There surely are reasons not to integrate at the load balancer, but they're not because the load balancer will melt down.
IMO (and I believe Google agrees - http://www.imperialviolet.org/2010/06/25/overclocking-ssl.ht...) the advantages of terminating SSL at the load balancer outweigh the horizontal scalability of this approach, at least in most cases.
The latter point isn't that big a deal if the only reason for affinity is SSL session caching, because you could yank the server even if it has active sessions, and the clients would simply re-establish with the next backend.
I often load-balance ssl using session affinity, and would also like to know if this author has encountered other issues, or just hasn't looked at the capabilities of haproxy in a while.
The idea would be to make sure that a given client is always sent to the same SSL handler.
We could imagine having two layers of load balancers:
- first layer would use source IP address and/or session data to determine to which server of the second layer the connection should be forwarded;
- second layer would receive the connection and to the proper SSL handling.
I believe that this would work, but it seems that it would require a custom "half-implementation" of SSL on the first layer of load balancers. I don't know if there is any provision for that in OpenSSL or GNUTLS. Also, since there are already hooks to do session caching in most SSL-enabled servers, using those hooks to plug in a memcached backend seems to be less "disruptive" (read "easier to understand, implement and debug").
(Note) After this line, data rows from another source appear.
(* ===== verification/Prelude.v ===== *)
(** * Verification of the Bluetooth Mesh core of meshctl

    The repository is a GUI around [meshctl], the Bluetooth Mesh provisioner of
    BlueZ.  What carries the program's own logic is the mesh stack under
    [src/blueZ/mesh] with the arithmetic it takes from [src/blueZ/src/shared];
    this development models that stack and proves what makes it correct, or
    shows by a theorem where it is not.

    ** The program and the files

    A PDU arrives from the GATT proxy as notifications, which [gatt.c]
    reassembles.  [net.c] authenticates and decrypts it with the keys it stores
    and with the packet functions of [crypto.c], reassembles segments,
    acknowledges them, and hands the payload to the nodes of [node.c].  In the
    other direction an access message is encrypted, cut into segments, queued
    and written to GATT.  Beacons move the IV index.  A new device is
    provisioned by [prov.c] over the same bearer, with the elliptic curve of
    [ecc.c], an address from the pool of [net.c] and a key of its store.

    - [Prelude]: outcomes of C code ([res]: a value or a fault), state-passing
      handlers ([St]) with their weakest precondition [wp], machine integers,
      list operations of GLib, the tactics [wp_step], [wp_run], [zlia], [zbool],
      [bool_hyps], [by_evaluation].
    - [Bytes]: bounded buffers; [get_be16] ... [put_le16] of
      [src/shared/util.h].  Every access is checked: outside the object it is
      the fault [Oob].
    - [Util]: [mesh/util.c] (opcodes, hex strings, status names), the small
      arithmetic of [prov.c], and [strtol] and [sscanf] as the commands use them;
      [Words]: numbers as [printf] writes them are read back.
    - [Queue], [QueueFacts]: [src/shared/queue.c], linked cells in a heap with
      callbacks that may change the queue they run on, refined to lists.
    - [SharedUtil]: [src/shared/util.c]: the hexadecimal dump, identifiers from a bit
      map, [strdelimit], [strsuffix], and the names of UUIDs and appearances, whose
      tables are [UuidNames].  [Uuid]: [lib/uuid.c].
    - [Shell]: [src/shared/shell.c]: menus, the arguments a command is described with,
      dispatch, prompts, the environment, completion, the start and the end.
      [wordexp] is a parameter, [WordExp]; the functions of commands, prompts and
      completions are a class, [ShellClient], the interface to the program.
      [ShellFacts], [ShellRun]: which command a line runs, and the shell as a whole.
    - [GDBus]: [gdbus/client.c], the D-Bus client: proxies for the objects of a service,
      their properties, calls and watches.  [Handlers] are the functions of the program,
      which may call back; what arrives from libdbus is a [dbus_arrival].
      [GDBusFacts]: a service as a state machine, and the client in step with it.
    - [Gatt]: [mesh_gatt_sar], [mesh_gatt_write], [pipe_write] of [mesh/gatt.c].
    - [AddrPool]: the pool of unicast addresses ([net_add_address_pool],
      [net_obtain_address], [net_release_address], [net_reserve_address_range]).
    - [Alg]: the kernel's AES sockets, a class with the documented laws of the
      calls, and a concrete backend for evaluation.
    - [Ccm]: AES-CCM as [crypto.c] writes it, buffer by buffer, in place and
      between objects, refined against counter mode with CBC-MAC.
    - [Crypto]: key derivation, nonces, identities, beacon authentication.
    - [Packet]: [mesh_crypto_packet_encode] and [mesh_crypto_packet_decode].
    - [Pdu]: the field macros [PKT_*] and [TRANS_*].
    - [Keys]: the network and application keys, key refresh included.
    - [NetState]: [struct mesh_net], messages in progress, timers, sessions, and
      the [world] record around them.  A pointer to a message is its id; using
      one that has been freed is the fault [UseAfterFree].  [NodeIface] is what
      the network layer needs of the node layer.
    - [Send], [Beacon], [Recv]: the handlers of [net.c], from
      [net_access_layer_send] to [net_data_ready].  [DataHandler] is the call
      from [net.c] up into [node.c].
    - [Reassembly], [Dispatch]: the theorems about receiving, end to end.
    - [Node]: the node list of [node.c] as a store.  A pointer to a node is its
      identity, one to a model its node, element and model identifier; following
      one to a freed node is the fault [UseAfterFree].  Callbacks of models are
      [ModelCode], a class, as the models call back into the node layer.
    - [NodeFacts], [NodeOps], [Composition]: delivery to the models, and the node
      layer as an instance of the [DataHandler] the network layer is proved
      against; the operations as data with their invariant; composition pages.
    - [ConfigModel], [OnOff], [Light]: [config-server.c], [config-client.c],
      [onoff-model.c], and the five files [light-*-model.c] and [time-model.c],
      callbacks and menu commands.  [Messages]: the messages commands build;
      [ConfigMenu]: those of the configuration menu, octet by octet.
      [Models]: the callbacks of all models; [model_code] ties the knot between
      models and node layer, to a given depth of nested calls; their registration
      by [main.c].  [ConfigFacts], [LightFacts]: what they do.
    - [Json], [JsonFacts]: JSON documents as trees, the pointers into them as
      paths, and the texts of numbers and keys; json-c's parser, printer and
      conversions are a parameter, [JsonC], with its documented laws.  A [schema] is
      the shape of a document, which changes at a path keep.
    - [ProvDb], [ProvRead]: the changes of the two files of [prov-db.c], and what is
      read of them when the program starts; a text or a document is [Live], [Freed]
      or [Null].  [db_event] runs the calls that the layers above emit as events.
      [ProvDbFacts]: every change is safe and keeps the shape.  [DbComposition],
      [DbNodes]: what is written for a node, and that it is read back.  [DbFacts],
      [DbStart]: the theorems on calls and on the start of the program.
    - [Vli], [VliMod], [Ecc]: [src/shared/ecc.c] from the digits up.
    - [Prov]: the provisioner of [prov.c], the agent of [agent.c] with the prompt
      of [src/shared/shell.c] it uses, and [mesh_prov_done] of [main.c].  Sessions
      live in a store of their own; a write completes at once when the pipe is
      open, and otherwise with [acquire_reply].
    - [ProvFacts], [ProvRun]: how sessions end, what they send, whole runs of the
      protocol; [ProvStored]: a run, its call into the database and the next start.
    - [Events]: the hand-over of events from [main.c] to the thread of the Java
      virtual machine in [src/jni/Home.c], two threads with semaphores and a lock.
    - [Session]: devices, connections and commands of [main.c] with the
      notifications of [gatt.c], over a parameter, [Bus], for the daemon's objects;
      [run_main_op] is everything the main loop runs.  [SessionFacts],
      [SessionInv]: from an advertisement to an open provisioning session, and
      every order of events.

    ** What the theorems show

    - Packets and keys: encoding and decoding are inverse, acceptance means
      authenticity, CCM is refined against its definition, nonces are unique, the
      key store keeps its invariant through key refresh.
    - The network layer: a message cut into segments is handed up exactly once in
      any order of arrival; every PDU accepted is the encoding of what is
      dispatched; sending never faults; beacons and acknowledgements change
      exactly what they should; the address pool loses and doubles nothing, but
      for the merge of released blocks.
    - Nodes and models: every operation of callers that keep to stated conditions keeps
      the store well formed (composition pages must be complete); a message is offered to
      the right models, in order, on every branch; composition pages are read back;
      configuring the local node through its own models ends; every command of the
      configuration menu sends exactly the octets that are given for it, or fails.
    - The database: every call of a provisioner, with complete composition pages, goes
      through and leaves files of the right shape; any
      files of that shape are read at the start without a fault, into well-formed
      nodes; a device that was provisioned is known at the next start, and its composition is
      read back, but for key indexes from ten on, the low power feature and the
      locations.
    - The curve: reduction equals the remainder, inversion terminates and
      inverts, multiplication is right up to a carry that is lost, a key is
      accepted exactly if it is a point.
    - Provisioning: a run with an honest device completes with the same keys at
      both ends; the network key is sent only after a confirmation has been
      checked; every unexpected message ends the session and gives back what it
      held; but the check can be passed without the key exchange, or by a
      reflection, or around it by a failure with code 0.
    - Lights and time: for the four lights what is typed is what is sent, at the width of
      its fields, and the time client sends the same whatever is typed;
      every operation returns and keeps its variables at their types.
    - The shared code: any operations on any queues return what lists return; a
      command runs exactly if its arguments fit its description, and a line runs the one
      command it names; every line goes through; completion ends and is complete, but
      for abbreviated submenus; a UUID is read back from its text; the proxies of the
      D-Bus client are the objects of the service, and the program is told of them.
    - The program around the stack: a device that is advertised is shown, chosen
      and invited without a fault, a node that was provisioned is found again; the
      selected adapter is never used after it was freed; ending a session cancels
      its timers; each event reaches the interface once, in order, under every
      schedule.
    - What goes wrong is stated as a theorem about the same definitions, with the
      inputs for which it does.

    ** Bounds and fuel

    Integers are [Z] with the wrap-around of their C type written out ([u8],
    [u16], [u32], [u64], [s32]).  [send_mesh_pkt] and [send_pkt_cmplt] call each
    other through the GATT completion callback; [fuel] bounds the nesting, and
    [access_send_safe] shows that two levels for each outgoing message that may
    have to be resent, and two more, are enough.  [flush_sar_loop] and the block
    loops of CCM get exactly the number of rounds the code makes;
    [gatt_write_read] gives the number of frames that completes [pipe_write],
    and [pipe_write_diverges] the MTU for which no number does.
    The loops of [vli_mmod_fast] get sixteen rounds and those of [vli_mod_inv]
    512; [vli_mmod_fast_spec] and [vli_mod_inv_spec] show that they end before.
    [ecc_make_key] makes at most the [MAX_TRIES] draws of the code.  In
    [model_code] the depth bounds callbacks that call callbacks;
    [config_ttl_self] shows that two are enough for the longest chain there is,
    a command to ourselves.  The loops over a queue get one round for each cell of the
    heap, which [queue_run_refines] shows to be enough; those of [strdelimit] twice
    the length of the text ([strdelimit_spec]), but there are delimiters for which no
    number is ([strdelimit_diverges]).

    ** What is not modelled

    The sockets behind [Alg] are the kernel's, and the text of a JSON document is
    that of json-c.  The database reads whole files: a read that comes short and a
    closed standard input are left out.  The calls into it are events of the world,
    which [db_events] runs.  Of
    [main.c] the tables of commands and what only prints are left out, as is printing
    everywhere, but not what is read to be printed.  In [Session] the D-Bus proxies are a
    parameter, whose answers may change between two events; the client that answers is
    [GDBus], where libdbus and the watches of [gdbus/watch.c] are what arrives.  The packet that the
    network layer decrypts in the buffer of the reassembly is not written back
    there.  But for [Events], concurrency is that of the GLib main loop: handlers
    run one at a time, a call from a lower layer to [main.c] at the end of a handler
    runs after it, and what may happen between two handlers is left to the callers
    of the definitions.  Of readline the display, the history and the choice between
    completions are left out, and of [util.c] what only calls the C library.  The rest of BlueZ, its tools and tests, and the Java front
    end are not part of the mesh stack. *)

From Stdlib Require Export ZArith Lia Bool.
From stdpp Require Export prelude.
Sometimes though, you don't want affinity at all. If you don't care what backend server takes the request, you can balance the load more efficiently, and more easily rotate servers in and out of service.
Sounds useful, but how many visitors do you need to have for this to be worth doing?
If you have any visitors you are doing them a huge disservice if you do not have SSL session caching.
You would use external SSL caching like this if you have more than one SSL termination point (typically a webserver like nginx/Apache) behind a load-balancer.